=== Begin Enclosure ===
Lemma escape_string_plain s :
  needs_no_escape s = true -> escape_string Examples.minified s = s.
Proof.
  intros H. unfold escape_string.
  cbn [Examples.minified _quote_mark _quote_mark_escape _ascii_only].
  change spec.ESCAPE_CHARACTER with [92%N].
  change Examples.DQ with [34%N].
  assert (Hnot : forall c, (c < 32 \/ c = 127 \/ c = 92 \/ c = 34)%N ->
                           ~ In c s).
  { intros c Hc Hin. pose proof (needs_no_escape_In s c H Hin). lia. }
  rewrite (replace_absent s 92%N) by (apply Hnot; lia).
  rewrite (replace_absent s 34%N) by (apply Hnot; lia).
  rewrite (filter_none (Py.contains s) spec.C0_SIMPLE_ESCAPE_SET).
  2: { intros x Hx. cbn in Hx.
       repeat (destruct Hx as [<- | Hx];
               [apply contains_absent, Hnot; lia |]).
       destruct Hx. }
  cbn [fold_left].
  rewrite (filter_none (Py.contains s) spec.C0_CONTROL_SET).
  2: { intros x Hx. cbn in Hx.
       repeat (destruct Hx as [<- | Hx];
               [apply contains_absent, Hnot; lia |]).
       destruct Hx. }
  reflexivity.
Qed.

Lemma needs_no_escape_quotable s :
  needs_no_escape s = true -> quotable 34 s = true.
Proof.
  intros H. unfold quotable. apply forallb_forall. intros c Hc.
  pose proof (needs_no_escape_In s c H Hc) as Hin.
  apply negb_true_iff.
  destruct (mem [c] (union spec.RESTRICTED_QUOTE_SYMBOLS (symbols [34%N])))
    eqn:Hm; [| reflexivity].
  exfalso. apply mem_single_In in Hm. cbn in Hm.
  repeat (destruct Hm as [Hm | Hm];
          [try discriminate; injection Hm as <-; lia |]).
  destruct Hm.
Qed.

Lemma needs_no_escape_cr s :
  needs_no_escape s = true -> existsb (N.eqb 13) s = false.
Proof.
  intros H. apply forallb_negb_existsb, forallb_forall. intros c Hc.
  pose proof (needs_no_escape_In s c H Hc) as Hin.
  apply negb_true_iff, N.eqb_neq. lia.
Qed.

(** X5.  Every string without control symbols, escape characters and
    double quote marks survives the minified serializer and the parser,
    whether it is emitted as an identity or as a quote. *)
Theorem minified_string_round_trip format_float address_of s :
  needs_no_escape s = true ->
  exists text,
    to_sled format_float address_of Examples.minified
      (PyDict [(PyStr (u "x"), PyStr s)]) = Ok text
    /\ from_sled text = Ok (PyDict [(PyStr (u "x"), PyStr s)]).
Proof.
  intros Hplain.
  exists (u "x=" ++ to_string Examples.minified s []).
  split; [reflexivity |].
  unfold from_sled, Parser__init__, to_string.
  destruct s as [|a s']; [reflexivity |].
  cbn [Py.eqb]. unfold _try_to_identity.
  cbn [Py.eqb Examples.minified _always_quote _ascii_only orb andb firstn].
  rewrite orb_false_r.
  destruct (mem [a] spec.IDENTITY_DISALLOWED_START_SYMBOLS) eqn:Hstart;
    [| destruct (isdisjoint spec.IDENTITY_DISALLOWED_SYMBOLS (a :: s'))
         eqn:Hdisjoint;
       [destruct (existsb Py.isspace (a :: s')) eqn:Hspace |]];
    cbn [orb negb Py.eqb class Examples.minified].
  3: { (* an identity *)
    assert (Hid : identity_token (a :: s') = true).
    { cbn [identity_token]. rewrite Hstart. cbn [negb andb].
      unfold isdisjoint in Hdisjoint. cbn [forallb] in Hdisjoint.
      apply andb_true_iff in Hdisjoint. tauto. }
    rewrite standardize_without_cr.
    2: { apply existsb_app_false; [reflexivity |].
         apply identity_token_no_symbol; [reflexivity | exact Hid]. }
    apply single_pair_document.
    - apply (not_mem_neq _ _ _ Hstart); reflexivity.
    - apply (not_mem_neq _ _ _ Hstart); reflexivity.
    - now apply identity_start_not_space.
    - intros ent.
      rewrite (_parse_entity_body_identity_stops ent _ a s' []);
        [| cbn; lia | cbn [_index _text]; now rewrite app_nil_r
         | exact Hid | reflexivity].
      unfold at_index. cbn [_index _text _line_num _line_start].
      do 3 f_equal. unfold Py.len. cbn [u Py.u map list_ascii_of_string
        app length]. lia. }
  all: (* a quote *)
    rewrite (escape_string_plain _ Hplain); unfold quoted;
    cbn [Examples.minified _quote_mark];
    change Examples.DQ with [34%N]; cbn [app];
    (rewrite standardize_without_cr;
     [| apply existsb_app_false; [reflexivity |];
        change (34%N :: a :: s' ++ [34%N])
          with ([34%N] ++ (a :: s') ++ [34%N]);
        apply existsb_app_false; [reflexivity |];
        apply existsb_app_false; [| reflexivity];
        now apply needs_no_escape_cr]);
    (apply single_pair_document; try reflexivity);
    intros ent;
    (rewrite (_parse_entity_body_quote ent _ 34%N (a :: s') []);
     [| cbn; lia | reflexivity | reflexivity
      | now apply needs_no_escape_quotable]);
    unfold at_index; cbn [_index _text _line_num _line_start];
    do 3 f_equal; unfold Py.len;
    cbn [u Py.u map list_ascii_of_string app length];
    rewrite length_app; cbn [length]; lia.
Qed.

Lemma minified_string_round_trip_witness :
  needs_no_escape (u "John Doe") = true
  /\ exists text,
       to_sled (fun _ _ => []) (fun _ => []) Examples.minified
         (PyDict [(PyStr (u "x"), PyStr (u "John Doe"))]) = Ok text
       /\ from_sled text
          = Ok (PyDict [(PyStr (u "x"), PyStr (u "John Doe"))]).
Proof.
  split; [reflexivity |].
  apply (minified_string_round_trip (fun _ _ => []) (fun _ => [])
           (u "John Doe")).
  reflexivity.
Defined.

(** ** Line feeds *)

Lemma forallb_repeat {A} (p : A -> bool) x n :
  p x = true -> forallb p (repeat x n) = true.
Proof.
  intros H. induction n as [|n IH]; [reflexivity |].
  cbn [repeat forallb]. now rewrite H, IH.
Qed.

(** A run of line feeds is consumed as a whole; the line number grows by
    its length, and the next line starts after it. *)
Lemma _consume_default_line_separators_run self k tail :
  0 <= _index self ->
  skipn (Z.to_nat (_index self)) (_text self)
  = 10%N :: repeat 10%N k ++ tail ->
  Py.eqb (head_symbol tail) spec.DEFAULT_LINE_SEPARATOR = false ->
  _consume_default_line_separators self
  = Ok (10%N :: repeat 10%N k,
        on_line self (_index self + 1 + Z.of_nat k)
          (_line_num self + (1 + Z.of_nat k))).
Proof.
  intros Hi Hs Htail.
  assert (Hs1 : skipn (Z.to_nat (_index self + 1)) (_text self)
                = repeat 10%N k ++ tail).
  { replace (Z.to_nat (_index self + 1)) with (S (Z.to_nat (_index self)))
      by lia.
    now apply skipn_S_tail in Hs. }
  assert (Hlt : 0 <= _index self < Py.len (_text self)).
  { apply skipn_cons_lt in Hs. unfold Py.len. lia. }
  unfold _consume_default_line_separators.
  rewrite (bind_ok _ _ _ _ _ (_peek_symbol self 10%N _ Hi Hs)). cbv beta.
  change (Py.eqb [10%N] spec.DEFAULT_LINE_SEPARATOR) with true.
  cbn [negb].
  rewrite (bind_ok _ _ _ _ _ (get_ok _index self)). cbv beta.
  rewrite (bind_ok _ _ _ _ _
             (while_next_stops
                (fun c : Py.str => Py.eqb c spec.DEFAULT_LINE_SEPARATOR)
                (repeat 10%N k) self tail Hlt Hs1
                (forallb_repeat _ _ _ eq_refl) Htail)).
  rewrite repeat_length.
  set (after := at_index self (_index self + 1 + Z.of_nat k)).
  rewrite (bind_ok _ _ _ _ _ (get_ok _index after)). cbv beta.
  rewrite (bind_ok _ _ _ _ _ (get_ok _line_num after)). cbv beta.
  unfold bind at 1. unfold set_line at 1.
  unfold _get_range, get.
  cbn [after at_index _index _text _line_num _line_start].
  change (10%N :: repeat 10%N k) with (repeat 10%N (S k)).
  rewrite (slice_nonneg _ _ _ Hi) by lia.
  replace (Z.to_nat (_index self + 1 + Z.of_nat k - _index self))
    with (S k) by lia.
  rewrite Hs. cbn [firstn repeat].
  rewrite firstn_app, repeat_length, Nat.sub_diag, firstn_all2
    by (rewrite repeat_length; lia).
  cbn [firstn]. rewrite app_nil_r. unfold on_line.
  do 4 f_equal. lia.
Qed.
=== End Enclosure ===
Gather all lines with the string "Hstart" from the data.

▶ Finished task:
  destruct (mem [a] spec.IDENTITY_DISALLOWED_START_SYMBOLS) eqn:Hstart;
    { cbn [identity_token]. rewrite Hstart. cbn [negb andb].
    - apply (not_mem_neq _ _ _ Hstart); reflexivity.
    - apply (not_mem_neq _ _ _ Hstart); reflexivity.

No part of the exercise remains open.